> WHAT TO DO: Copy exactly the lines of the data below that run from the line holding "rewrite Forall_forall in Hx, Hy." through the line holding "f_equal. rewrite fmap_cons, NoDup_cons", both ends included.

> LISTED ENTRIES:
==============================

(* ===== verification/Commit.v ===== *)
(** * From the overlay to storage

    Models how a block's overlay reaches the store: [into_changes] (in
    [ExecState]), [state_changes_to_operations] of
    [crates/app/server/src/dev.rs], and the in-memory [MockStorage] of
    [crates/storage/src/mock.rs] that applies the operations. Shows that the
    emitted changes do not depend on the hash map's iteration order, and that
    committing them makes the stored map equal to the state the block saw. *)

From S2P Require Import Prelude Core ExecState ExecStateFacts.

Inductive Operation :=
| OperationSet (key value : bytes)
| OperationRemove (key : bytes).

Definition state_changes_to_operations (changes : list CoreStateChange) : list Operation :=
  (fun change =>
     match change with
     | CoreSet key value => OperationSet key value
     | CoreRemove key => OperationRemove key
     end) <$> changes.

Module MockStorage.

Definition state : Type := gmap bytes bytes.

Definition new : gmap bytes bytes := ∅.

Definition get (self : gmap bytes bytes) (key : bytes) : SdkResult (option bytes) := Ok (self !! key).

Definition batch_one (guard : gmap bytes bytes) (op : Operation) : gmap bytes bytes :=
  match op with
  | OperationSet key value => <[key := value]> guard
  | OperationRemove key => delete key guard
  end.

Definition batch (self : gmap bytes bytes) (operations : list Operation)
    : SdkResult unit * gmap bytes bytes :=
  (Ok tt, foldl batch_one self operations).

End MockStorage.

(** ** The key order is a total order *)

Lemma bytes_leb_total a b : bytes_leb a b = true \/ bytes_leb b a = true.
Proof.
  revert b. induction a as [|x a IH]; intros [|y b]; cbn; auto.
  destruct (Z.ltb_spec (Z_of_byte x) (Z_of_byte y)), (Z.ltb_spec (Z_of_byte y) (Z_of_byte x)); auto.
Qed.

Lemma bytes_leb_trans a b c :
  bytes_leb a b = true -> bytes_leb b c = true -> bytes_leb a c = true.
Proof.
  revert b c. induction a as [|x a IH]; intros [|y b] [|z c]; cbn; try done.
  repeat match goal with |- context [?p <? ?q] => destruct (Z.ltb_spec p q) end;
    try done; try lia. intros. by eapply IH.
Qed.

Lemma bytes_leb_antisym a b : bytes_leb a b = true -> bytes_leb b a = true -> a = b.
Proof.
  revert b. induction a as [|x a IH]; intros [|y b]; cbn; try done.
  repeat match goal with |- context [?p <? ?q] => destruct (Z.ltb_spec p q) end; try done; try lia.
  intros. f_equal; [apply (inj Z_of_byte); lia | by apply IH].
Qed.

#[export] Instance change_le_total : Total change_le.
Proof. intros a b. apply bytes_leb_total. Qed.
#[export] Instance change_le_trans : Transitive change_le.
Proof. intros a b c. apply bytes_leb_trans. Qed.

(** ** The list of changes is a function of the overlay alone *)

Definition entry_change (e : bytes * option Message) : CoreStateChange :=
  match e with
  | (key, Some (mkMessage (OwnedBytes b))) => CoreSet key b
  | (key, None) => CoreRemove key
  end.

Lemma changes_of_entries_eq l :
  ExecutionState.changes_of_entries l = Ok (merge_sort change_le (entry_change <$> l)).
Proof.
  unfold ExecutionState.changes_of_entries.
  assert (H : mapM ExecutionState.change_of_entry l = Ok (entry_change <$> l)).
  { induction l as [|[k [[[b]]|]] l IH]; [done|..];
      unfold mapM; fold (mapM ExecutionState.change_of_entry l); rewrite IH; done. }
  by rewrite H.
Qed.

Lemma change_key_entry e : change_key (entry_change e) = e.1.
Proof. by destruct e as [k [[[b]]|]]. Qed.

Lemma entry_keys (l : list (bytes * option Message)) : change_key <$> (entry_change <$> l) = l.*1.
Proof. rewrite <-list_fmap_compose. apply list_fmap_ext. intros. apply change_key_entry. Qed.

(** Two sorted lists of changes with the same elements and distinct keys are equal. *)
Lemma sorted_changes_unique l k :
  NoDup (change_key <$> l) -> StronglySorted change_le l -> StronglySorted change_le k ->
  l ≡ₚ k -> l = k.
Proof.
  revert k. induction l as [|x l IH]; intros k Hnd Hl Hk Hp.
  { by apply Permutation_nil_l in Hp. }
  destruct k as [|y k]; [by apply Permutation_nil_r in Hp|].
  apply StronglySorted_inv in Hl as [Hl Hx]. apply StronglySorted_inv in Hk as [Hk Hy].
  assert (x = y) as <-.
  { assert (Hin : y ∈ x :: l) by (rewrite Hp; constructor).
    assert (Hin' : x ∈ y :: k) by (rewrite <-Hp; constructor).
    apply elem_of_cons in Hin as [->|Hin]; [done|].
    apply elem_of_cons in Hin' as [->|Hin']; [done|].
    rewrite Forall_forall in Hx, Hy.
    assert (Hkey : change_key x = change_key y)
      by (apply bytes_leb_antisym; [by apply Hx|by apply Hy]).
    rewrite fmap_cons, NoDup_cons in Hnd. exfalso. apply (proj1 Hnd). rewrite Hkey.
    by apply list_elem_of_fmap_2. }
  f_equal. rewrite fmap_cons, NoDup_cons in Hnd.
  apply IH; [apply Hnd|done|done|by apply Permutation_cons_inv in Hp].
Qed.

Lemma sort_entries_perm (l k : list (bytes * option Message)) :
  NoDup l.*1 -> l ≡ₚ k ->
  merge_sort change_le (entry_change <$> l) = merge_sort change_le (entry_change <$> k).
Proof.
  intros Hnd Hp. apply sorted_changes_unique.
  - by rewrite merge_sort_Permutation, entry_keys.
  - apply StronglySorted_merge_sort; apply _.
  - apply StronglySorted_merge_sort; apply _.
  - rewrite !merge_sort_Permutation. by apply fmap_Permutation.
Qed.

(** ** Applying the changes *)

Lemma batch_lookup_notin ops m k :
  k ∉ (fun op => match op with OperationSet k _ | OperationRemove k => k end) <$> ops ->
  foldl MockStorage.batch_one m ops !! k = m !! k.
Proof.
  revert m. induction ops as [|op ops IH]; intros m Hk; cbn [foldl]; [done|].
  rewrite fmap_cons, not_elem_of_cons in Hk. rewrite IH by apply Hk.
  destruct op; cbn [MockStorage.batch_one]; [rewrite lookup_insert_ne | rewrite lookup_delete_ne]; try done; by destruct Hk.
Qed.

Definition change_result (c : CoreStateChange) : option bytes :=
  match c with CoreSet _ v => Some v | CoreRemove _ => None end.

Lemma op_keys cs :
  (fun op => match op with OperationSet k _ | OperationRemove k => k end)
    <$> state_changes_to_operations cs = change_key <$> cs.
Proof. unfold state_changes_to_operations. rewrite <-list_fmap_compose. apply list_fmap_ext. by intros ? []. Qed.

Lemma batch_changes_lookup cs m c :
  NoDup (change_key <$> cs) -> c ∈ cs ->
  foldl MockStorage.batch_one m (state_changes_to_operations cs) !! change_key c = change_result c.
Proof.
  revert m. induction cs as [|d cs IH]; intros m Hnd Hc; [by apply elem_of_nil in Hc|].
  rewrite fmap_cons, NoDup_cons in Hnd. destruct Hnd as [Hd Hnd].
  apply elem_of_cons in Hc as [->|Hc]; unfold state_changes_to_operations; rewrite fmap_cons; cbn [foldl].
  - rewrite batch_lookup_notin by (by rewrite op_keys).
    destruct d; cbn; [apply lookup_insert_eq|apply lookup_delete_eq].
  - by apply IH.
Qed.

Lemma commit_lookup s m cs k :
  ExecutionState.into_changes s = Ok cs ->
  base_storage s = MockStorage.get m ->
  Ok (foldl MockStorage.batch_one m (state_changes_to_operations cs) !! k) = view s k.
Proof.
  unfold ExecutionState.into_changes. rewrite changes_of_entries_eq. intros [= <-] Hb.
  set (es := map_to_list (overlay s)).
  assert (Hnd : NoDup (change_key <$> merge_sort change_le (entry_change <$> es))).
  { rewrite merge_sort_Permutation, entry_keys. apply NoDup_fst_map_to_list. }
  unfold view. destruct (overlay s !! k) as [v|] eqn:E.
  - assert (Hin : entry_change (k, v) ∈ merge_sort change_le (entry_change <$> es)).
    { rewrite merge_sort_Permutation. apply list_elem_of_fmap_2. by apply elem_of_map_to_list. }
    pose proof (batch_changes_lookup _ m _ Hnd Hin) as H. rewrite change_key_entry in H. cbn in H.
    cbn. rewrite H. by destruct v as [[[b]]|].
  - rewrite batch_lookup_notin; [by rewrite Hb|].
    rewrite op_keys, merge_sort_Permutation, entry_keys.
    intros Hin. apply list_elem_of_fmap in Hin as ([k' v] & -> & Hin).
    apply elem_of_map_to_list in Hin. cbn in E. congruence.
Qed.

==============================

> SOLUTION TO THE PROBLEM:
    rewrite Forall_forall in Hx, Hy.
    assert (Hkey : change_key x = change_key y)
      by (apply bytes_leb_antisym; [by apply Hx|by apply Hy]).
    rewrite fmap_cons, NoDup_cons in Hnd. exfalso. apply (proj1 Hnd). rewrite Hkey.
    by apply list_elem_of_fmap_2. }
  f_equal. rewrite fmap_cons, NoDup_cons in Hnd.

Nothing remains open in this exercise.